Big Mac Tarif sera quand nous savons que Trump est sérieux au sujet d'une guerre commerciale

Les exportations d'orge, par exemple, ont augmenté même si les agriculteurs locaux ont été exclus de la Chine.

L'Australie n'a vendu aucun orge à l'Arabie saoudite au cours de l'exercice 2019-20. Sur les 1,1 milliard de dollars d'orge exportés cette année-là, la moitié est allée en Chine.

Elon Musk, le président américain Donald Trump, Donald Trump JNR, Mike Johnson et Robert F Kennedy Jnr mangent McDonald's à bord de l'avion privé de Trump.Crédit: @ DonaldjTrumpjr / x

D'ici 2022-23, lorsqu'un record de 3,3 milliards de dollars d'orge australienne a été expédié à l'étranger, 1,1 milliard de dollars sont allés seuls en Arabie saoudite – sans aucune pour la Chine.

Les exportations vers l'Amérique latine ne sont passées de rien en 2019-2020 à 256 millions de dollars en 2022-23. L'Australie a représenté 95% des importations d'orge du Mexique alors que les producteurs de bière prenaient notre grain de haute qualité.

C'était une histoire différente pour le vin, cependant. Les exportations totales ont chuté de 1 milliard de dollars l'année où la Chine a interdit les rouges australiens et les blancs, ce qui a accompagné une légère baisse des exportations vers toutes les nations.

Dans ce cas, la chute des exportations a poussé le vin sur le marché intérieur qui faisait déjà face à des pressions de producteurs d'autres tipples (y compris l'explosion dans les esprits tels que le gin).

Le problème créé par les tarifs de Trump n'est pas pour l'acier et l'aluminium – c'est la menace d'une guerre commerciale à large échelle. Déjà, l'Union européenne et le Canada travaillant ensemble sur leurs propres tarifs sur les importations américaines.

Les Américains mangent 50 milliards de hamburgers par an. Un tarif sur le bœuf augmenterait leur prix.

Les Américains mangent 50 milliards de hamburgers par an. Un tarif sur le bœuf augmenterait leur prix.Crédit: nna eBennett

Les tarifs en acier et en aluminium de Trump augmenteront simplement le prix payé par les Américains pour ces marchandises. C'est l'une des raisons pour lesquelles la Réserve fédérale américaine indique que les baisses de taux d'intérêt peuvent être hors de l'ordre du jour cette année car il sait que les tarifs sont inflationnistes.

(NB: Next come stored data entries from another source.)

(** * AsterDEX TypeScript SDK: request signing, rate limiting, retries and
      the stream connection, embedded and verified

    The development follows the sources of the SDK:
    - [src/auth/signature.ts]      (HMAC canonical query string),
    - [src/auth/web3signature.ts]  (nonce, address and key validators),
    - [src/utils/http.ts]          (retry loop, sliding-window rate limiter),
    - [src/errors/errors.ts]       (error classes, [isRetryableError], [getRetryDelay]),
    - the WebSocket client, class [AsterWebSocketClient] (the stream
      connection and the event router),
    - [src/config/constants.ts]    (the constants used by the above).

    and, for the further properties, the classes around them: [AuthManager]
    and [ParameterUtils], [FuturesAuthManager], the base REST client.

    Part I holds the embedding, one module per source file or class; Part II
    the properties of the specification, one section per component; Part III
    further properties of the code. *)

From Stdlib Require Import ZArith QArith Ascii String List Bool Lia.
From Stdlib Require Import Sorting.Sorted Sorting.Permutation.
From stdpp Require Import base list strings gmap pretty.

Local Open Scope string_scope.
Local Open Scope list_scope.
Local Open Scope Z_scope.

(* ====================================================================== *)
(** * Part I: the embedding                                                *)
(* ====================================================================== *)

(** ** The JavaScript runtime, as far as the sources use it *)

Module JS.

(** A JavaScript number is an IEEE-754 binary64.  The numbers the modelled
    code computes with (clock readings, counters, their sums and products)
    are integers, held here in [Z]; [to_double] is the rounding that every
    arithmetic result undergoes: exact up to [2^53], to the nearest
    multiple of the unit in the last place (ties to even) beyond. *)
Definition two53 : Z := 2 ^ 53.

Definition round_half_even (a ulp : Z) : Z :=
  let q := a / ulp in
  let r := a mod ulp in
  if 2 * r <? ulp then q * ulp
  else if ulp <? 2 * r then (q + 1) * ulp
  else if Z.even q then q * ulp else (q + 1) * ulp.

Definition to_double (x : Z) : Z :=
  let a := Z.abs x in
  if a <=? two53 then x
  else Z.sgn x * round_half_even a (2 ^ (Z.log2 a - 52)).

(** [Math.trunc] on an integer-valued number. *)
Definition Math_trunc (x : Z) : Z := x.

(** The values a [Record<string, any>] can hold, up to what the signing
    code observes of them: whether the value is [undefined], [null] or a
    string, and its image under [String(...)].  [VNumber n] is an
    integer-valued number of size up to [2^53], which [String] writes in
    decimal.  [VOther repr] stands for any other value (a fractional or
    larger number, an array, an object), [repr] being the result of [String]
    on it. *)
Inductive value : Type :=
| VUndefined
| VNull
| VBool (b : bool)
| VNumber (n : Z)
| VString (s : string)
| VOther (repr : string).

(** [String(value)]. *)
Definition JS_String (v : value) : string :=
  match v with
  | VUndefined => "undefined"
  | VNull => "null"
  | VBool true => "true"
  | VBool false => "false"
  | VNumber n => pretty n
  | VString s => s
  | VOther repr => repr
  end.

(** A plain object, as [Object.entries] lists it: own properties in
    insertion order, every key once. *)
Definition object : Type := list (string * value).

Definition Object_entries (o : object) : list (string * value) := o.

(** Strings are held as their UTF-8 bytes.  [encodeURIComponent] leaves
    the unreserved characters [A-Z a-z 0-9 - _ . ! ~ * ' ( )] and writes
    every other byte as [%XX] with upper-case hexadecimal digits.  (On a
    lone surrogate it throws; such a string has no UTF-8 form.) *)
Definition in_range (lo hi : N) (c : ascii) : bool :=
  ((lo <=? N_of_ascii c) && (N_of_ascii c <=? hi))%N.

Definition is_upper (c : ascii) : bool := in_range 65 90 c.
Definition is_lower (c : ascii) : bool := in_range 97 122 c.
Definition is_digit (c : ascii) : bool := in_range 48 57 c.

Definition is_mark (c : ascii) : bool :=
  existsb (Ascii.eqb c) (list_ascii_of_string "-_.!~*'()").

Definition is_unreserved (c : ascii) : bool :=
  is_upper c || is_lower c || is_digit c || is_mark c.

Definition hex_upper (n : N) : ascii :=
  match n with
  | 0 => "0" | 1 => "1" | 2 => "2" | 3 => "3" | 4 => "4" | 5 => "5"
  | 6 => "6" | 7 => "7" | 8 => "8" | 9 => "9" | 10 => "A" | 11 => "B"
  | 12 => "C" | 13 => "D" | 14 => "E" | _ => "F"
  end%N%char.

Definition percent_encode (c : ascii) : string :=
  String "%" (String (hex_upper (N_of_ascii c / 16))
             (String (hex_upper (N_of_ascii c mod 16)) "")).

Fixpoint encodeURIComponent (s : string) : string :=
  match s with
  | "" => ""
  | String c rest =>
      (if is_unreserved c then String c "" else percent_encode c)
        ++ encodeURIComponent rest
  end.

(** [Array.prototype.sort(compareFn)]: a stable sort; [a] is placed before
    [b] when [compareFn a b <= 0] and [a] came first.  Written as an
    insertion sort, which yields the same array as the engine's sort for
    every consistent [compareFn]. *)
Section Sort.
Context {A : Type} (compareFn : A -> A -> Z).

Fixpoint sort_insert (x : A) (l : list A) : list A :=
  match l with
  | [] => [x]
  | y :: l' => if compareFn x y <=? 0 then x :: l else y :: sort_insert x l'
  end.

Definition Array_sort (l : list A) : list A := foldr sort_insert [] l.
End Sort.

(** [Array.prototype.join]. *)
Definition Array_join (sep : string) (l : list string) : string :=
  String.concat sep l.

(** The comparison of two strings by code units, as [<] does it. *)
Definition raw_le (a b : string) : Prop := String.compare a b <> Gt.

(** The string holds ASCII characters only. *)
Definition is_ascii (s : string) : Prop :=
  Forall (fun c => (N_of_ascii c < 128)%N) (list_ascii_of_string s).

End JS.

(** ** [String.prototype.localeCompare] in an English locale

    [localeCompare] is the host's collation (ICU); the signing code takes it
    as it comes, and so does the embedding: [createQueryString] below is
    parameterised by it.  [localeCompare_en] is the collation of the
    [en] locales on strings of ASCII letters and digits: digits sort before
    letters, letters alphabetically without regard to case, and among strings
    that differ by case only lower case comes first. *)

Module Collation.

Definition primary_weight (c : ascii) : N :=
  if JS.is_digit c then 1000 + N_of_ascii c
  else if JS.is_upper c then 2000 + (N_of_ascii c - 65)
  else if JS.is_lower c then 2000 + (N_of_ascii c - 97)
  else N_of_ascii c.

Definition tertiary_weight (c : ascii) : N :=
  if JS.is_upper c then 1%N else 0%N.

Fixpoint lex_compare (l1 l2 : list N) : comparison :=
  match l1, l2 with
  | [], [] => Eq
  | [], _ :: _ => Lt
  | _ :: _, [] => Gt
  | x :: l1', y :: l2' =>
      match (x ?= y)%N with
      | Eq => lex_compare l1' l2'
      | c => c
      end
  end.

Definition weights (w : ascii -> N) (s : string) : list N :=
  map w (list_ascii_of_string s).

Definition localeCompare_en (a b : string) : Z :=
  match lex_compare (weights primary_weight a) (weights primary_weight b) with
  | Lt => -1
  | Gt => 1
  | Eq =>
      match lex_compare (weights tertiary_weight a) (weights tertiary_weight b) with
      | Lt => -1
      | Eq => 0
      | Gt => 1
      end
  end.

End Collation.
(** * setup_taxi_database.py: loading NYC taxi data into DuckDB

    A shallow embedding of [src/setup_taxi_database.py].  The script is a
    sequence of SQL statements sent to one DuckDB connection, wrapped in
    Python [try]/[except] blocks.  The embedding has three layers:

    - [Py]: the Python side (exceptions, a state-and-exception monad in
      which the state survives a raise, f-string integer formatting);
    - [Sql]: the SQL side (NULL, three-valued logic, DOUBLE ordering,
      [MAX], [ROW_NUMBER() OVER ()], [LIMIT]);
    - the script itself: [download_zone_lookup], [create_minimal_zones],
      [setup_database] and the [__main__] block.

    The network, the file system, the interpreter's builtins and the
    user are the script's environment: a [world] records what each
    download and each [read_parquet] yields and what [str.strip] and
    [int] return. *)

From Stdlib Require Import ZArith QArith List String Ascii Bool Lia.
Import ListNotations.

Open Scope Z_scope.
Open Scope list_scope.

(* ================================================================= *)
(** ** Python layer *)

Module Py.

(** The exceptions the script can meet.  [KeyboardInterrupt] derives from
    [BaseException], the others from [Exception]. *)
Inductive exn : Type :=
  | IndexError
  | ValueError
  | KeyboardInterrupt
  | EOFError
  | ImportError
  | DuckDBError.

Mais les tarifs d'aujourd'hui sur l'acier et l'aluminium pourraient signifier demain ses tarifs sur les produits pharmaceutiques (l'une des plus grandes exportations d'Australie vers les États-Unis) et le lendemain de cela pourrait être des tarifs sur le bœuf.

L'extension des tarifs à tous les pays produit un énorme pouls inflationniste dans l'économie américaine que les consommateurs américains paieront finalement. C'est leur problème.

Mais si les nations ripostent avec leurs propres tarifs, vous vous retrouvez dans la situation, le monde s'est retrouvé à l'approche de la Grande Dépression. Cela ne s'est pas bien terminé.

Bien que Trump ait parlé un grand jeu sur les tarifs, il sait qu'ils peuvent être dangereux. Lorsqu'il a dévoilé 25% des tarifs contre le Canada, il a délibérément réduit l'impost prévu sur le pétrole.

C'était un aveu que s'il faisait grimper le prix du pétrole canadien, cela nuirait aux automobilistes et aux industries du Midwest. Le président a mis l'intérêt politique politique avant son idéologie économique.

De même, si Trump se tourne vers les importations de bœuf, il devra faire un choix entre l'intérêt personnel et ses croyances professées.

L'Australie Last Exercice a vendu une valeur de 3,4 milliards de dollars de bœuf aux États-Unis où la sécheresse a fortement réduit le troupeau américain. Il s'agissait d'un bond de 72% sur l'année précédente, rencontrant la définition d'un «inondation» qui a été utilisée pour justifier le coup de l'acier et de l'aluminium.

Certains de ce bœuf se sont retrouvés dans les Big Mac si aimés du président américain. Le bœuf des producteurs au Canada, en Nouvelle-Zélande et au Brésil a également consulté de nombreux 50 milliards de burgers vendus à travers l'Amérique l'année dernière.

Mettez un tarif de 25% sur le bœuf, et Trump trouvera le coût de ces deux galettes de boeuf entièrement australiennes. Et beaucoup de consommateurs américains en colère.